Download Simultaneous Statistical Inference Book in PDF, Epub and Kindle

This monograph will provide an in-depth mathematical treatment of modern multiple test procedures controlling the false discovery rate (FDR) and related error measures, particularly addressing applications to fields such as genetics, proteomics, neuroscience and general biology. The book will also include a detailed description how to implement these methods in practice. Moreover new developments focusing on non-standard assumptions are also included, especially multiple tests for discrete data. The book primarily addresses researchers and practitioners but will also be beneficial for graduate students.

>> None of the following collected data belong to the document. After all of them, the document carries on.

(** [arena_alloc] compares the answer of [mmap] with [NULL]; a denied
    mapping is reported as [MAP_FAILED], which is then written through. *)
Lemma arena_alloc_denied (req : Z) : arena_alloc req s = Fault.
Proof.
  unfold arena_alloc.
  assert (K : forall s0 : State,
             os_denies s0 -> regions s0 = regions s ->
             (tmp <- mmap (allign_page req) ;;
              if tmp =? NULL then ret NULL
              else store64 (arena_next tmp) NULL ;;;
                   store64 (arena_size tmp) (allign_page req) ;;; ret tmp) s0
             = Fault).
  { intros s0 Hos0 Hr.
    destruct (mmap_denied s0 (allign_page req) Hos0) as (s1 & E & Hr1).
    rewrite (bind_ok _ _ _ _ _ E).
    change (MAP_FAILED =? NULL) with false. cbv iota.
    apply bind_fault. apply store64_fault. apply mapped_first_byte.
    rewrite Hr1, Hr. exact Hunmapped. }
  destruct (req <=? sizeof_Arena + sizeof_Header).
  - unfold bind at 1. unfold fprintf_stderr.
    apply K; [exact Hdenied | reflexivity].
  - unfold bind at 1. unfold ret at 1.
    apply K; [exact Hdenied | reflexivity].
Qed.

End DeniedMapping.

Lemma mmalloc_denied (fuel : nat) (s : State) (n : Z) :
  os_denies s ->
  mapped_byte (regions s) MAP_FAILED = false ->
  0 < n ->
  result (first_fit fuel n s) = Some NULL ->
  mmalloc fuel n s = Fault.
Proof.
  intros Hos Hun Hn Hff. unfold mmalloc.
  replace (n <=? 0) with false by (symmetry; apply Z.leb_gt; exact Hn).
  rewrite (bind_ok _ _ _ _ _
             (result_pure _ _ _ (fun b s' => first_fit_pure fuel n s s' b) Hff)).
  change (negb (NULL =? NULL)) with false. cbv iota.
  apply bind_fault. apply arena_alloc_denied; assumption.
Qed.

Lemma mrealloc_denied (fuel : nat) (s : State) (p m : Z) :
  let h := wrap (p - sizeof_Header) in
  let s1 := with_mem s (write64 (mem s) (hdr_asize h) 0) in
  let nx := read64 (mem s1) (hdr_next h) in
  os_denies s ->
  mapped_byte (regions s) MAP_FAILED = false ->
  p <> NULL ->
  0 < m ->
  mapped (regions s) (hdr_next h) 8 = true ->
  mapped (regions s) (hdr_size h) 8 = true ->
  mapped (regions s) (hdr_asize h) 8 = true ->
  read64 (mem s) (hdr_size h) < m ->
  mapped (regions s) (hdr_asize nx) 8 = true ->
  read64 (mem s1) (hdr_asize nx) <> 0 ->
  result (first_fit fuel m s1) = Some NULL ->
  mrealloc fuel p m s = Fault.
Proof.
  intros h s1 nx Hos Hun Hp Hm Mn Ms Ma Hsmall Mna Hused Hff.
  unfold mrealloc.
  replace (p =? NULL) with false by (symmetry; apply Z.eqb_neq; exact Hp).
  replace (m =? 0) with false by (symmetry; apply Z.eqb_neq; lia).
  fold h.
  rewrite (bind_ok _ _ _ _ _ (load64_ok _ _ Ms)).
  replace (m <? read64 (mem s) (hdr_size h)) with false
    by (symmetry; apply Z.ltb_ge; lia).
  replace (m =? read64 (mem s) (hdr_size h)) with false
    by (symmetry; apply Z.eqb_neq; lia).
  rewrite (bind_ok _ _ _ _ _ (load64_ok _ _ Ms)).
  replace (m <=? read64 (mem s) (hdr_size h)) with false
    by (symmetry; apply Z.leb_gt; lia).
  rewrite (bind_ok _ _ _ _ _ (load64_ok _ _ Ma)).
  rewrite (bind_ok _ _ _ _ _ (store64_ok _ _ _ Ma)). fold s1.
  rewrite (bind_ok _ _ _ _ _ (load64_ok s1 _ Mn)). fold nx.
  rewrite (bind_ok _ _ _ _ _ (load64_ok s1 _ Mna)).
  replace (read64 (mem s1) (hdr_asize nx) =? 0) with false
    by (symmetry; apply Z.eqb_neq; exact Hused).
  unfold bind at 1. unfold ret at 1.
  apply bind_fault. apply mmalloc_denied; assumption.
Qed.

Lemma arena_last_pure (fuel : nat) :
  forall (last : Z) (s s' : State) (r : Z),
    arena_last fuel last s = Ok r s' -> s' = s.
Proof.
  induction fuel as [|f IH]; intros last s s' r H; simpl in H.
  - discriminate.
  - step H as nx s1 Ld. inv_load Ld. subst s1.
    destruct (nx =? NULL).
    + apply ret_inv in H. apply H.
    + eapply IH. exact H.
Qed.

Lemma arena_append_regions (fuel : nat) (a : Z) (s s' : State) (u : unit) :
  arena_append fuel a s = Ok u s' -> regions s' = regions s.
Proof.
  unfold arena_append. intros H.
  step H as fa s1 G. unfold get_first_arena in G. inversion G; subst fa s1.
  destruct (first_arena s =? NULL).
  - unfold set_first_arena in H. inversion H. reflexivity.
  - step H as last s1 L. apply arena_last_pure in L. subst s1.
    inv_store H. subst s'. reflexivity.
Qed.

(** Had [arena_alloc] returned null, as its caller expects of a failure,
    [mmalloc] would still not return null: after the diagnostic it goes on
    and reads [new_arena->size] through the null pointer. *)
Lemma mmalloc_null_arena_never_returns (fuel : nat) (s : State) (size : Z) :
  mapped (regions s) (arena_size NULL) 8 = false ->
  forall p s', mmalloc_new_arena fuel size NULL s <> Ok p s'.
Proof.
  intros Hun p s' H. unfold mmalloc_new_arena in H.
  change (NULL =? NULL) with true in H. cbv iota in H.
  step H as u0 s0 Pr. unfold fprintf_stderr in Pr. inversion Pr; subst u0 s0.
  clear Pr.
  step H as u1 s1 Ap. apply arena_append_regions in Ap. simpl in Ap.
  step H as asz s2 Ld. inv_load Ld.
  rewrite Ap, Hun in Hm. discriminate.
Qed.

(** C1 (the code departs from the claim): when no free block fits and the
    kernel denies the mapping, [mmalloc] does not return null: it writes
    through the failed mapping and faults; the relocating path of [mrealloc]
    (the block is smaller than the request and its successor is in use)
    faults with it.  Nor would a null arena make [mmalloc] return null: its
    else branch never returns on one. *)
Theorem denied_mapping_faults (fuel : nat) (s : State) :
  os_denies s ->
  mapped_byte (regions s) MAP_FAILED = false ->
  (forall n, 0 < n ->
     result (first_fit fuel n s) = Some NULL ->
     mmalloc fuel n s = Fault) /\
  (forall p m,
     p <> NULL -> 0 < m ->
     mapped (regions s) (hdr_next (wrap (p - sizeof_Header))) 8 = true ->
     mapped (regions s) (hdr_size (wrap (p - sizeof_Header))) 8 = true ->
     mapped (regions s) (hdr_asize (wrap (p - sizeof_Header))) 8 = true ->
     read64 (mem s) (hdr_size (wrap (p - sizeof_Header))) < m ->
     forall s1,
       s1 = with_mem s (write64 (mem s) (hdr_asize (wrap (p - sizeof_Header))) 0) ->
       mapped (regions s)
         (hdr_asize (read64 (mem s1) (hdr_next (wrap (p - sizeof_Header))))) 8 = true ->
       read64 (mem s1)
         (hdr_asize (read64 (mem s1) (hdr_next (wrap (p - sizeof_Header))))) <> 0 ->
       result (first_fit fuel m s1) = Some NULL ->
       mrealloc fuel p m s = Fault) /\
  (mapped (regions s) (arena_size NULL) 8 = false ->
   forall size p s', mmalloc_new_arena fuel size NULL s <> Ok p s').
Proof.
  intros Hos Hun. split; [|split].
  - intros n Hn Hff. apply mmalloc_denied; assumption.
  - intros p m Hp Hm Mn Ms Ma Hsmall s1 Es1 Mna Hused Hff. subst s1.
    apply mrealloc_denied; assumption.
  - intros Hz size. apply mmalloc_null_arena_never_returns. exact Hz.
Qed.

Lemma denied_mapping_faults_witness :
  mmalloc enough 5 (init_state []) = Fault /\
  mrealloc enough (arena1 + 40) 16 heap_full = Fault /\
  (forall p s', mmalloc_new_arena enough 5 NULL heap_full <> Ok p s').
Proof.
  split; [|split].
  - apply (denied_mapping_faults enough (init_state [])).
    + exact I.
    + reflexivity.
    + lia.
    + reflexivity.
  - apply (denied_mapping_faults enough heap_full) with
      (s1 := with_mem heap_full
               (write64 (mem heap_full)
                  (hdr_asize (wrap (arena1 + 40 - sizeof_Header))) 0)).
    + vm_compute. exact I.
    + vm_compute. reflexivity.
    + vm_compute. discriminate.
    + lia.
    + vm_compute. reflexivity.
    + vm_compute. reflexivity.
    + vm_compute. reflexivity.
    + vm_compute. reflexivity.
    + reflexivity.
    + vm_compute. reflexivity.
    + vm_compute. discriminate.
    + vm_compute. reflexivity.
  - apply (denied_mapping_faults enough heap_full).
    + vm_compute. exact I.
    + vm_compute. reflexivity.
    + vm_compute. reflexivity.
Defined.

(** ** C3: the merge test *)

(** The arena scan: as soon as the first arena has a successor, the pair is
    rejected unless [right->next] is the first block of the first arena. *)
Lemma can_merge_scan_rejects (fuel : nat) (s : State) (right : Z) :
  mapped (regions s) (arena_next (first_arena s)) 8 = true ->
  read64 (mem s) (arena_next (first_arena s)) <> NULL ->
  mapped (regions s) (hdr_next right) 8 = true ->
  read64 (mem s) (hdr_next right) <> wrap (first_arena s + sizeof_Arena) ->
  can_merge_scan (S fuel) right (first_arena s) s = Ok false s.
Proof.
  intros Ma Ha Mr Hr. simpl.
  rewrite (bind_ok _ _ _ _ _ (load64_ok _ _ Ma)).
  replace (read64 (mem s) (arena_next (first_arena s)) =? NULL) with false
    by (symmetry; apply Z.eqb_neq; exact Ha).
  rewrite (bind_ok _ _ _ _ _ (load64_ok _ _ Mr)).
  replace (read64 (mem s) (hdr_next right) =? wrap (first_arena s + sizeof_Arena))
    with false by (symmetry; apply Z.eqb_neq; exact Hr).
  reflexivity.
Qed.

Modeling Dose-Response Microarray Data in Early Drug Development Experiments Using R

Modeling Dose-Response Microarray Data in Early Drug Development Experiments Using R
Author: Dan Lin
Publisher: Springer Science & Business Media
Total Pages: 285
Release: 2012-08-27
Genre: Mathematics
ISBN: 3642240070

Download Modeling Dose-Response Microarray Data in Early Drug Development Experiments Using R Book in PDF, Epub and Kindle

This book focuses on the analysis of dose-response microarray data in pharmaceutical settings, the goal being to cover this important topic for early drug development experiments and to provide user-friendly R packages that can be used to analyze this data. It is intended for biostatisticians and bioinformaticians in the pharmaceutical industry, biologists, and biostatistics/bioinformatics graduate students. Part I of the book is an introduction, in which we discuss the dose-response setting and the problem of estimating normal means under order restrictions. In particular, we discuss the pooled-adjacent-violator (PAV) algorithm and isotonic regression, as well as inference under order restrictions and non-linear parametric models, which are used in the second part of the book. Part II is the core of the book, in which we focus on the analysis of dose-response microarray data. Methodological topics discussed include: • Multiplicity adjustment • Test statistics and procedures for the analysis of dose-response microarray data • Resampling-based inference and use of the SAM method for small-variance genes in the data • Identification and classification of dose-response curve shapes • Clustering of order-restricted (but not necessarily monotone) dose-response profiles • Gene set analysis to facilitate the interpretation of microarray results • Hierarchical Bayesian models and Bayesian variable selection • Non-linear models for dose-response microarray data • Multiple contrast tests • Multiple confidence intervals for selected parameters adjusted for the false coverage-statement rate All methodological issues in the book are illustrated using real-world examples of dose-response microarray datasets from early drug development experiments.